Сумасшествие. Мир и каждый в нём были сумасшедшими. Ведь у меня были чувства. Я не знала, что это за чувства или даже кому они предназначались. Возможно, у меня были чувства к такому образу жизни, который уже собирался завершиться.

— Послушай, — сказал он, протирая большим пальцем нижнюю губу. Достаточно сильно, чтобы причинить дискомфорт. — Мы действительно заняты прямо сейчас. И нет времени для этого.

Какими бы ни были мои чувства, Инди не собирался помогать мне с ними разобраться, да и хрен с ним. Я не нуждалась в нем или в его помощи. Он даже не знал, что делать с его собственными грёбаными чувствами.

— Тебе лучше вернуться к работе, — ухмыльнулась я.

Я забрала свое сумасшедшие и пошла по коридору, не оглядываясь.   

«Пошли его подальше всеми возможными способами к воскресенью».

«Пошли их обоих».


______________

Примечание:

1 — Предусилитель (предварительный усилитель) — электронный усилитель, преобразовывающий слабый электрический сигнал в более мощный.


Глава 24


1994 год


Ауди скользила сквозь дождь подобно мачете, и Дрю вел машину так, как будто он жил в месте, где дождь шел более двух месяцев в году.
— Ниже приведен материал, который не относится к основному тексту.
Lemma expectation_children ts (value : list Z -> list Q -> Q -> Prop) : forall probs tokens samples,
  drawn tokens samples -> (id < length probs)%nat -> (forall k, 0 <= entry probs id k) ->
  Forall (fun t => node_id t < n)%nat ts -> NoDup (map node_id ts) ->
  Forall (fun t => distribution V (entry draft_probs (node_id t))) ts ->
  (forall t i, In t ts -> In i (nodes t) -> above i = Some (node_id t) /\ i <> id) ->
  (forall tokens' samples' v, drawn tokens' samples' ->
     (forall c, c ∉ map node_id ts -> tokens' !! c = tokens !! c /\ samples' !! c = samples !! c) ->
     v == follows tokens' (try_children V draft_probs tokens' samples' id ts probs) -> value tokens' samples' v) ->
  expectation V draft_probs (map node_id ts) tokens samples value
    (outcome V (entry probs id) (map (fun t => entry draft_probs (node_id t)) ts) y).
Proof using y_range.
  induction ts as [|t ts IH]; intros probs tokens samples Hd Hid Hp Hn Hnd Hq Ha Hv; cbn [map expectation outcome].
  { apply Hv; [done|done|]. cbn. unfold follows. cbn [fst snd]. by rewrite Nat.eqb_refl. }
  apply Forall_cons in Hn as [Hc Hn]. apply Forall_cons in Hq as [Hqc Hq]. apply NoDup_cons in Hnd as [Hnew Hnd].
  set (c := node_id t) in *. set (p := entry probs id) in *. set (q := entry draft_probs c) in *.
  assert (Hqs : Forall (fun c => distribution V (entry draft_probs c)) (map node_id ts)) by (by apply Forall_map).
  assert (Hat : forall i, In i (nodes t) -> above i = Some c /\ i <> id) by (intros i; apply Ha; by left).
  (* the draws of this child stay *)
  assert (Hkeep : forall x u (tokens' : list Z) (samples' : list Q), (x < V)%nat ->
    (forall c', c' ∉ map node_id ts -> tokens' !! c' = <[c:=Z.of_nat x]> tokens !! c' /\ samples' !! c' = <[c:=u]> samples !! c') ->
    tokens' !! c = Some (Z.of_nat x) /\ samples' !! c = Some u /\
    forall c', c' ∉ c :: map node_id ts -> tokens' !! c' = tokens !! c' /\ samples' !! c' = samples !! c').
  { intros x u tokens' samples' Hx Hsame. destruct Hd as (Hl1 & _ & Hl2). destruct (Hsame c Hnew) as [-> ->].
    rewrite !list_lookup_insert_eq by lia. split_and!; [done..|]. intros c' Hc'. apply not_elem_of_cons in Hc' as [Hne Hc'].
    destruct (Hsame c' Hc') as [-> ->]. by rewrite !list_lookup_insert_ne by done. }
  (* the child is taken: its token follows *)
  assert (Htake : forall x u, (x < V)%nat ->
    (forall (tokens' : list Z) (samples' : list Q), tokens' !! c = Some (Z.of_nat x) -> samples' !! c = Some u ->
       try_children V draft_probs tokens' samples' id (t :: ts) probs = descend V draft_probs tokens' samples' t probs) ->
    expectation V draft_probs (map node_id ts) (<[c:=Z.of_nat x]> tokens) (<[c:=u]> samples) value
      (if (x =? y)%nat then 1 else 0)).
  { intros x u Hx Htry. eapply expectation_constant; [done| |by apply drawn_insert|reflexivity].
    intros tokens' samples' v Hd' Hsame Hvx. destruct (Hkeep x u tokens' samples' Hx Hsame) as (H1 & H2 & H3).
    apply Hv; [done|done|]. rewrite Htry by done. by rewrite (follows_child tokens' samples' t probs x). }
  destruct (p_lt (mass V p q) p_eps) eqn:Elt.
  - exists (fun x => if (x =? y)%nat then 1 else 0). split.
    + intros x Hx. exists 1, (if (x =? y)%nat then 1 else 0), (if (x =? y)%nat then 1 else 0).
      split_and!; [lra|lra|intros u Hu0 Hu1|intros u Hu0 Hu1|ring]; (apply Htake; [done|]);
        intros tokens' samples' _ _; cbn [try_children]; fold c p q; rewrite Elt; by destruct (accepted _ _ _ _ _ _).
    + symmetry. apply (qsum_indicator q); [apply NoDup_seq|apply in_seq; lia].
  - set (rest := outcome V (residual V p q) (map (fun t => entry draft_probs (node_id t)) ts) y).
    assert (Hacc : forall x u (tokens' : list Z) (samples' : list Q), (x < V)%nat -> tokens' !! c = Some (Z.of_nat x) -> samples' !! c = Some u ->
      accepted draft_probs tokens' samples' probs id c = p_ge (p x) (p_mul u (q x))).
    { intros x u tokens' samples' Hx H1 H2. unfold accepted. rewrite H1, H2. cbn. by rewrite Nat2Z.id. }
    assert (Hq0 : forall x, 0 <= q x) by apply Hqc.
    exists (fun x => accept_prob (p x) (q x) * (if (x =? y)%nat then 1 else 0) + (1 - accept_prob (p x) (q x)) * rest). split.
    + intros x Hx. destruct (accept_prob_range (p x) (q x) (Hp x) (Hq0 x)) as [Ha0 Ha1].
      exists (accept_prob (p x) (q x)), (if (x =? y)%nat then 1 else 0), rest. split_and!; [done|done| | |reflexivity].
      * intros u Hu0 Hu1. apply Htake; [done|]. intros tokens' samples' H1 H2. cbn [try_children]. fold c.
        rewrite (Hacc x u tokens' samples' Hx H1 H2).
        by rewrite (proj2 (accept_prob_test (p x) (q x) u (Hp x) (Hq0 x) Hu0 ltac:(lra)) Hu1).
      * intros u Hu0 Hu1. set (probs' := set_row V probs id (residual V p q)).
        assert (E : outcome V (entry probs' id) (map (fun t => entry draft_probs (node_id t)) ts) y = rest).
        { apply outcome_ext; [done|]. intros k Hk. unfold probs'. rewrite entry_set_row by done.
          by rewrite (proj2 (Nat.ltb_lt k V)) by done. }
        rewrite <- E. apply IH; [by apply drawn_insert|unfold probs', set_row; by rewrite length_insert| | | | | | ].
        -- intros k. unfold probs'. rewrite entry_set_row by done. destruct (k <? V)%nat; [|lra].
           unfold residual. cbn [p_div Q_probs]. apply Qle_shift_div_l; [by apply not_negligible|].
           rewrite Qmult_0_l. apply excess_nonneg.
        -- assumption.
        -- assumption.
        -- assumption.
        -- intros t' i Ht'. apply Ha. by right.
        -- intros tokens' samples' v Hd' Hsame Hvf. destruct (Hkeep x u tokens' samples' Hx Hsame) as (H1 & H2 & H3).
           apply Hv; [done|done|]. rewrite Hvf. cbn [try_children]. fold c p q.
           rewrite (Hacc x u tokens' samples' Hx H1 H2), Elt.
           destruct (p_ge (p x) (p_mul u (q x))) eqn:Ege; [|reflexivity]. exfalso.
           apply (accept_prob_test (p x) (q x) u (Hp x) (Hq0 x) ltac:(lra) Hu1) in Ege. lra.
    + transitivity (qsum (fun x => q x * accept_prob (p x) (q x) * (if (x =? y)%nat then 1 else 0) +
        q x * (1 - accept_prob (p x) (q x)) * rest) (seq 0 V)); [|apply qsum_ext; intros; ring].
      rewrite qsum_plus, qsum_constant.
      rewrite (qsum_indicator (fun x => q x * accept_prob (p x) (q x))); [reflexivity|apply NoDup_seq|apply in_seq; lia].
Qed.
End Draws.

Lemma child_above_node ts t i : NoDup (forest_nodes ts) -> In t ts -> In i (nodes t) -> child_above ts i = Some (node_id t).
Proof.
  unfold child_above, forest_nodes. induction ts as [|t0 ts IH]; intros Hnd Hin Hi; [done|].
  cbn in Hnd. apply NoDup_app in Hnd as (_ & Hd & Hnd). cbn [List.find].
  destruct (existsb (Nat.eqb i) (nodes t0)) eqn:E.
  - destruct Hin as [->|Hin]; [done|]. exfalso. apply existsb_exists in E as (j & Hj & <-%Nat.eqb_eq).
    apply (Hd i); apply list_elem_of_In; [done|]. apply in_flat_map. by exists t.
  - destruct Hin as [->|Hin]; [|by apply IH]. exfalso. apply not_true_iff_false in E. apply E, existsb_exists.
    exists i. split; [done|]. apply Nat.eqb_refl.
Qed.

Lemma linked_range first_child next_sibling n ptr ts : linked first_child next_sibling n ptr ts ->
  Forall (fun t => node_id t < n)%nat ts.
Proof. induction 1 as [|id c s ts ts' Hid _ _ _ _ _ IH]; constructor; [done|exact IH]. Qed.

Lemma children_incl ts : incl (map node_id ts) (forest_nodes ts).
Proof.
  intros i (t & <- & Hin)%in_map_iff. apply in_flat_map. exists t. split; [done|]. destruct t. by left.
Qed.

Lemma children_NoDup ts : NoDup (forest_nodes ts) -> NoDup (map node_id ts).
Proof.
  unfold forest_nodes. induction ts as [|t ts IH]; intros Hnd; cbn; constructor; cbn in Hnd;
    apply NoDup_app in Hnd as (_ & Hd & Hnd); [|by apply IH].
  intros Hin. apply list_elem_of_In, children_incl in Hin. apply (Hd (node_id t)); apply list_elem_of_In; [|done].
  destruct t. by left.
Qed.

(** What the kernel leaves for the tree [Node id us] of the batch. *)
Lemma next_token_follows V n draft_probs tokens first_child next_sibling samples order schedule ts b id us probs y :
  matrix n V draft_probs -> drawn V n tokens samples -> Permutation order (grid (nat_ceildiv V TX) TX) ->
  Forall (rooted first_child next_sibling n) ts -> NoDup (forest_nodes ts) -> schedule_of ts schedule ->
  matrix n V probs -> ts !! b = Some (Node id us) ->
  exists r, batch_spec_verify V draft_probs tokens first_child next_sibling samples order schedule (length ts)
      (map (fun t => Z.of_nat (node_id t)) ts) probs = Some r /\
    next_token b (Node id us) tokens y r =
    follows id y (child_above us) tokens (try_children V draft_probs tokens samples id us probs).
Proof.
  intros Hd (Hl & Ht & Hs) Ho Hr Hnd Hsch Hm Hb. eexists. split; [by apply (batch_refines V n)|].
  destruct (descend_all_disjoint V draft_probs tokens samples ts probs b _ Hnd Hb) as [E1 E2].
  rewrite <- descend_children. set (d := descend V draft_probs tokens samples (Node id us) probs) in *.
  unfold next_token, follows. cbn [fst snd node_id children]. rewrite list_lookup_fmap, E1.
  change (default (-1)%Z (Z.of_nat <$> Some d.1)) with (Z.of_nat d.1). rewrite Nat2Z.id.
  by rewrite <- (entry_row _ _ id (E2 id ltac:(by left))).
Qed.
Я чувствовала себя в безопасности. Снова.

— Я видела тебя в «Ролинг Стоун», — сказала я так, будто только пыталась завязать разговор. Я просматривала черную сумку с CD дисками. Несомненно, это — малая часть того, что у него была дома.

— Это была такая шутка.

— Слишком искупительная?

— Я употреблял только половину наркотиков, что мне приписали.

— Это всё ещё слишком много.

Он улыбнулся.

— Ага. Их было навалом. Это были восьмидесятые. Что я могу сказать тебе? Я был разбит. «Саунд Брозерс» приносили кучу денег, а я был разрушен после смерти Стрэта.

Я выхватила диск из кармашка. «Убийца штата Кентукки». Альбом, который превратил меня в группи и принес им договор, который профинансировал студию. Тот, что лежал с демо1 в багажнике автомобиля.

— Мне жаль, — сказала я.

Дрю пожал плечами и посмотрел в зеркало заднего вида, прежде чем сменить полосу, как будто ему было необходимо что-то сделать с его руками и мозгом.

— Ага, спасибо… Я просто… Я не знал. После того как ты ушла, мы начали драться. Дурацкое дерьмо. Кулачные драки. Я не знаю, что было не так с ним. Или со мной. Возможно, это был я. Я думаю об этом слишком много. Была ли это действительно моя вина? Я имею в виду, он обвинял меня в том, что я позволил тебе уйти. Он сказал, что он бы этого не допустил. Так что я закрылся. Я даже не хотел смотреть на него. Я стал очень увлечён студией. Он был главой бизнеса, а я лишь продолжал хотеть делать собственное дерьмо по-своему.

— Ты сделал студию действительно успешной.

— Я никогда не чувствовал себя так без него. Такое чувство, что я топчусь на одном месте большую часть времени. Он сказал, что студия должна оставаться пассивной. Она должна работать сама, пока мы пишем музыку, а я лишь продолжал становиться всё более и более увлеченным день ото дня. Я едва мог появляться на наших собственных репетициях, а у Гэри был ребенок, так что он съехал. Только Стрэт потерял всё. Он вернулся в Нэшвилл.

— Это была не твоя вина.

— Моя. У него было больное сердце. Врожденное что-то аортального клапана2. Если бы Стрэт знал, он мог решить принимать больше героина вместо амфетаминов.

— Это должно было быть забавно?

— Ага.

— Так и было.

Я оплакивала смерть Стрэта. Он умер от весьма незначительной передозировки стимуляторов. Его сердце не выдержало. Я думала об этом слишком часто, читая очень много о сердце, которое могло остановиться от применения препаратов. Я разыскивала подробную информацию о его смерти, чтобы избежать грусти. Я убедила себя, что он был придурком, что он не имел значение, что он остался в моем отдаленном прошлом. Но это было важно. Это преследовало меня словно дымка, потому что он был моим реальным прошлым. Я так жила, это всё ушло, все те истории, которые построили меня, и всё это прошло и умерло, пока я не смотрела.

— Он беспокоился о тебе, — сказал Дрю, поглядывая на меня, прежде чем вернуть свой взгляд на автостраду. — Мы пошли, чтобы встретиться с тобой в Санта-Монике в Виноградной лозе. В том районе… — он покачал головой. — Забирались во все углы. Мы не знали, затащили ли тебя в переулок, а возможно и убили.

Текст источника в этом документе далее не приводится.